_What this task involves_.
For the entries that follow, restate word for word the line containing "(indexed series).", the line containing "Definition path_element (d", and every line that lies between them.

Collected data:
□ □ □ □

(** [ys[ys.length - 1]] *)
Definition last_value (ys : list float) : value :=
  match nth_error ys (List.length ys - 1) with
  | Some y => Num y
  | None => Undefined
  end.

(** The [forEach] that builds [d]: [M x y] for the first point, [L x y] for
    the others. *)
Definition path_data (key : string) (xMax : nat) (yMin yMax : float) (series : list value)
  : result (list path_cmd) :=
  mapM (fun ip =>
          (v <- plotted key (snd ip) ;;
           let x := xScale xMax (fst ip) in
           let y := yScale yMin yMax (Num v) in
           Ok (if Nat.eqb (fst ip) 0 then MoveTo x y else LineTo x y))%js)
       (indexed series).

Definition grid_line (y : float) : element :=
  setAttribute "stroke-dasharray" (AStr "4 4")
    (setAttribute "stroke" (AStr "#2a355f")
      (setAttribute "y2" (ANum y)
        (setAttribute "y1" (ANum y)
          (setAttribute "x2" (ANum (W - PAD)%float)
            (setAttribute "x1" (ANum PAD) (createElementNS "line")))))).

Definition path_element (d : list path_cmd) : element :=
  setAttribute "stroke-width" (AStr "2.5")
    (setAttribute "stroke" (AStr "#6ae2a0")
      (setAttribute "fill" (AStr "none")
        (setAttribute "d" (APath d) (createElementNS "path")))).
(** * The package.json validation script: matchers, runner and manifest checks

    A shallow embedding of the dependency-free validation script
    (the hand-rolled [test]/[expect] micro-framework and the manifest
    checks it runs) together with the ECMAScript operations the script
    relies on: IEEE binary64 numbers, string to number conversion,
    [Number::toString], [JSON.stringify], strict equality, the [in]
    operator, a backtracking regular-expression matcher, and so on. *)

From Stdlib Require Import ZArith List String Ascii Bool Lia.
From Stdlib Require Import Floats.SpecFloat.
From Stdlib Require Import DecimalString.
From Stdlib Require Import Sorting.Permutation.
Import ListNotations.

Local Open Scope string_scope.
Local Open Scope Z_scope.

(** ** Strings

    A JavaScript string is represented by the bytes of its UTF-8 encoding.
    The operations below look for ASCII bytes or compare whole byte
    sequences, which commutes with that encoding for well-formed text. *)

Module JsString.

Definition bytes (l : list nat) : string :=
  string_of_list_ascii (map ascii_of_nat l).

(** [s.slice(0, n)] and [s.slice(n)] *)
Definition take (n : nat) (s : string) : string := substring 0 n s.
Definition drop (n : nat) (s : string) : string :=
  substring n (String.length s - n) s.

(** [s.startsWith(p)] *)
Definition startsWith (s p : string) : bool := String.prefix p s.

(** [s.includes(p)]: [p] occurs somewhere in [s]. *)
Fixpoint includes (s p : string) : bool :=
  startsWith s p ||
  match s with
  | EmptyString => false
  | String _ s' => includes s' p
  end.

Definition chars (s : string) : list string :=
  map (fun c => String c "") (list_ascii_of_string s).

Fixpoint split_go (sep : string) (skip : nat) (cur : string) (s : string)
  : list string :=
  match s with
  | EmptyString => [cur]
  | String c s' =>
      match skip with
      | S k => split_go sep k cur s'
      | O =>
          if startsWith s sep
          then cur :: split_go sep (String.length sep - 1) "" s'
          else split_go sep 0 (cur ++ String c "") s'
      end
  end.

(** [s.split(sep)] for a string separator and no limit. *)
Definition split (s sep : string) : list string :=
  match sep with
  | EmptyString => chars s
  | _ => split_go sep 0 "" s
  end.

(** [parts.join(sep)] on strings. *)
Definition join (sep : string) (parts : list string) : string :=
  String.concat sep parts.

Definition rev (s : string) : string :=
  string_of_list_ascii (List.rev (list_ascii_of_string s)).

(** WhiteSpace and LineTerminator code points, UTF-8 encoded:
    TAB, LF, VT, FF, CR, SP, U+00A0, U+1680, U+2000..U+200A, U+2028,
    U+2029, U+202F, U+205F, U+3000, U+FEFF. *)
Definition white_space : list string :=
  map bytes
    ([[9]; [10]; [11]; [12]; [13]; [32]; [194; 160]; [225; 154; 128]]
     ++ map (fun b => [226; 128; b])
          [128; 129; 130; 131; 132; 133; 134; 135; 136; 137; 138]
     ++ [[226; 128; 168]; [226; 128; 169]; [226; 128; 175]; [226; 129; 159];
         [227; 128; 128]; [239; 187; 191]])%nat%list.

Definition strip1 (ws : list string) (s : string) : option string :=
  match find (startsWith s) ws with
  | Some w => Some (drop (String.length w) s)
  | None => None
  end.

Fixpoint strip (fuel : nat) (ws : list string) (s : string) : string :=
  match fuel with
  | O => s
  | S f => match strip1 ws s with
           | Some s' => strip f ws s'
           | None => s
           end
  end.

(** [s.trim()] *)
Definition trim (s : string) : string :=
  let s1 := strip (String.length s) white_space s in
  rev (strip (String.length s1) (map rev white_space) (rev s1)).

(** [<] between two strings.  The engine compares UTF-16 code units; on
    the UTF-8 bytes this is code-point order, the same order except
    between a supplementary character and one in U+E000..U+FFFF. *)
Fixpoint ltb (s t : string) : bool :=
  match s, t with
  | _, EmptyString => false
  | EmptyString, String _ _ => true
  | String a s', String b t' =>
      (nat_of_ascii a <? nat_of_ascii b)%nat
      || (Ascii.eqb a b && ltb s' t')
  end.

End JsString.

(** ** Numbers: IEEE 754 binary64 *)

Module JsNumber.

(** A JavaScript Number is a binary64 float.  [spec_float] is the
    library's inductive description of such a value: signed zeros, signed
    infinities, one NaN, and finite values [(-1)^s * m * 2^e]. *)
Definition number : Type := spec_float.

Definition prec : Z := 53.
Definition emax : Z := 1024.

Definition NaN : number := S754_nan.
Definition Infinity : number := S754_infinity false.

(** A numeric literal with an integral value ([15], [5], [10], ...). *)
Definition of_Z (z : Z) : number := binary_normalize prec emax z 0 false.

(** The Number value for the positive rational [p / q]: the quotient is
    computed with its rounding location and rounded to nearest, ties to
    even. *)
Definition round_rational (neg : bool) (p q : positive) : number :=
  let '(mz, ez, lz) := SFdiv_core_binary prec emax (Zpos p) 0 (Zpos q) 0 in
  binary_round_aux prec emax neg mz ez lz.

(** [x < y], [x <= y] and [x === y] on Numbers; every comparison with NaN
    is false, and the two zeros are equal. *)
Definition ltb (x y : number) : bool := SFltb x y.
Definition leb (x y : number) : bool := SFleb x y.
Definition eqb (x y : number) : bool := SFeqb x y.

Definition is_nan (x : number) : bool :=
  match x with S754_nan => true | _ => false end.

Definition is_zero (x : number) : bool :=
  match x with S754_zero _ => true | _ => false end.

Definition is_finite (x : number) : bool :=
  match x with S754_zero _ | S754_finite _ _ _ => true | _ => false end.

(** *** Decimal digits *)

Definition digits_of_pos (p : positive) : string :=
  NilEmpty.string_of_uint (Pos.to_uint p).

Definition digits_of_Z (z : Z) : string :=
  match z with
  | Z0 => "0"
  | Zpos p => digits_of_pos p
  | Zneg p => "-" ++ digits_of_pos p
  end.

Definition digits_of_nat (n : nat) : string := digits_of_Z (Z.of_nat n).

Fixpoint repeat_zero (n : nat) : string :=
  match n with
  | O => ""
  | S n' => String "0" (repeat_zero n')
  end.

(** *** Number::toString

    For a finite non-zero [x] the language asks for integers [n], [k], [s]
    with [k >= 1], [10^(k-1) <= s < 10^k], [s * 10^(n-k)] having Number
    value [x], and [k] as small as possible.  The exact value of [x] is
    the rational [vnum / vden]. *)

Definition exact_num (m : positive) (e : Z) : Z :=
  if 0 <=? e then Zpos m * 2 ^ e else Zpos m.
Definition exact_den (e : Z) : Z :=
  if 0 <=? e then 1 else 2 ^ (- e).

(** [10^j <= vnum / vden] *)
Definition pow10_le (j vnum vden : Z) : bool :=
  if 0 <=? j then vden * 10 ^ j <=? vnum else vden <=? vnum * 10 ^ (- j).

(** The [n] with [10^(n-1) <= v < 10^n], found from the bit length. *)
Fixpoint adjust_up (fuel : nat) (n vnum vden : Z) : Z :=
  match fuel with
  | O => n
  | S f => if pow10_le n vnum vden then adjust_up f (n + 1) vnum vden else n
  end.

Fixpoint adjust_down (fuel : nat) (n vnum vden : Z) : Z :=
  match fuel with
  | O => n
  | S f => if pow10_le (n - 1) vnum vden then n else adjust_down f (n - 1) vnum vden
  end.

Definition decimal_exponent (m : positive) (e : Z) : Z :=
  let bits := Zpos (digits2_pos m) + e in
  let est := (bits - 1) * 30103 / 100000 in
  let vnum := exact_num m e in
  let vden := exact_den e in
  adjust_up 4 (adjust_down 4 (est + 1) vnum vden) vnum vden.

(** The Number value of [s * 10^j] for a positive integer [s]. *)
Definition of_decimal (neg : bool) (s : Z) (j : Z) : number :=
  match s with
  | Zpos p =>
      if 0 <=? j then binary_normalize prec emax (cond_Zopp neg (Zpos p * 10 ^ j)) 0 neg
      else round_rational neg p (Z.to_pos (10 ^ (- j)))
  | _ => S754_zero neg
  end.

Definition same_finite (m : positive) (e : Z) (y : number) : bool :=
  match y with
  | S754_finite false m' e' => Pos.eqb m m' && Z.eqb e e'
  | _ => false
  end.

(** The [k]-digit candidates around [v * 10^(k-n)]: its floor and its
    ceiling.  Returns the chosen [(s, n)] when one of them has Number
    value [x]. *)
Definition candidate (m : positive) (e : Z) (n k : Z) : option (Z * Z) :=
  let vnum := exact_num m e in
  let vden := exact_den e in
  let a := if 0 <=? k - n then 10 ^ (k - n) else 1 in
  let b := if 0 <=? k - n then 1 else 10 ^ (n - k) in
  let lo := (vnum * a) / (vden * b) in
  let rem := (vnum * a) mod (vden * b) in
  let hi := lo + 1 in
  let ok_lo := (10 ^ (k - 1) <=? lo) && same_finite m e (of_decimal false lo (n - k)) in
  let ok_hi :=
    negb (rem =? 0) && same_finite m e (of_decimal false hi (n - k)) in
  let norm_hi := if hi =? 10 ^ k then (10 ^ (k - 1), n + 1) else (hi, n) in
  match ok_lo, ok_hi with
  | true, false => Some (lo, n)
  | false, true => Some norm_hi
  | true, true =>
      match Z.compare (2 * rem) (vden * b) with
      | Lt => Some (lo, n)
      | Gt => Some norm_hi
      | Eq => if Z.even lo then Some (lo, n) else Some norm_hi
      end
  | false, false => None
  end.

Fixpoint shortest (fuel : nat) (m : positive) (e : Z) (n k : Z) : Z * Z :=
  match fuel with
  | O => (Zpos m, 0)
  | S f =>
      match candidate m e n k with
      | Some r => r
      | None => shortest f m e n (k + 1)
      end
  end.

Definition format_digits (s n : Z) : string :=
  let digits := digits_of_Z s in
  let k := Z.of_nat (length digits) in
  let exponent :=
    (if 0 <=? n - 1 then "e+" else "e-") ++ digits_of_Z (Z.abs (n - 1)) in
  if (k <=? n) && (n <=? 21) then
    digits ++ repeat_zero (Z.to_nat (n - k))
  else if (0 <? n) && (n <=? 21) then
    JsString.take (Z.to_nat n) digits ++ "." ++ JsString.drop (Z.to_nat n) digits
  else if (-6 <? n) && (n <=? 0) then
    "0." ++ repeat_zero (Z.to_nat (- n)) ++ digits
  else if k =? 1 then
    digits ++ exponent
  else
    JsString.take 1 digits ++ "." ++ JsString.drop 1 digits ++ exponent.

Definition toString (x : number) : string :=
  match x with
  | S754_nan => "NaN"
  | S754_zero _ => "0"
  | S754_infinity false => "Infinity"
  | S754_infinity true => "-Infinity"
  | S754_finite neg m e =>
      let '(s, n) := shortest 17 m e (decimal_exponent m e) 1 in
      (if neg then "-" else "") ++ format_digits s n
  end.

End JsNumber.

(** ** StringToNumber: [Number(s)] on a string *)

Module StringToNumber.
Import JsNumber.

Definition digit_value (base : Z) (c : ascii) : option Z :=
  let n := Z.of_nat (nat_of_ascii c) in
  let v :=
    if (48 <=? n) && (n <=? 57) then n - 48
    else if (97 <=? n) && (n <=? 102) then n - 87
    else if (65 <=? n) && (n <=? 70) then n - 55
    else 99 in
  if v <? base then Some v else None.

□ □ □ □

_Response for this exercise_.
       (indexed series).

Definition grid_line (y : float) : element :=
  setAttribute "stroke-dasharray" (AStr "4 4")
    (setAttribute "stroke" (AStr "#2a355f")
      (setAttribute "y2" (ANum y)
        (setAttribute "y1" (ANum y)
          (setAttribute "x2" (ANum (W - PAD)%float)
            (setAttribute "x1" (ANum PAD) (createElementNS "line")))))).

Definition path_element (d : list path_cmd) : element :=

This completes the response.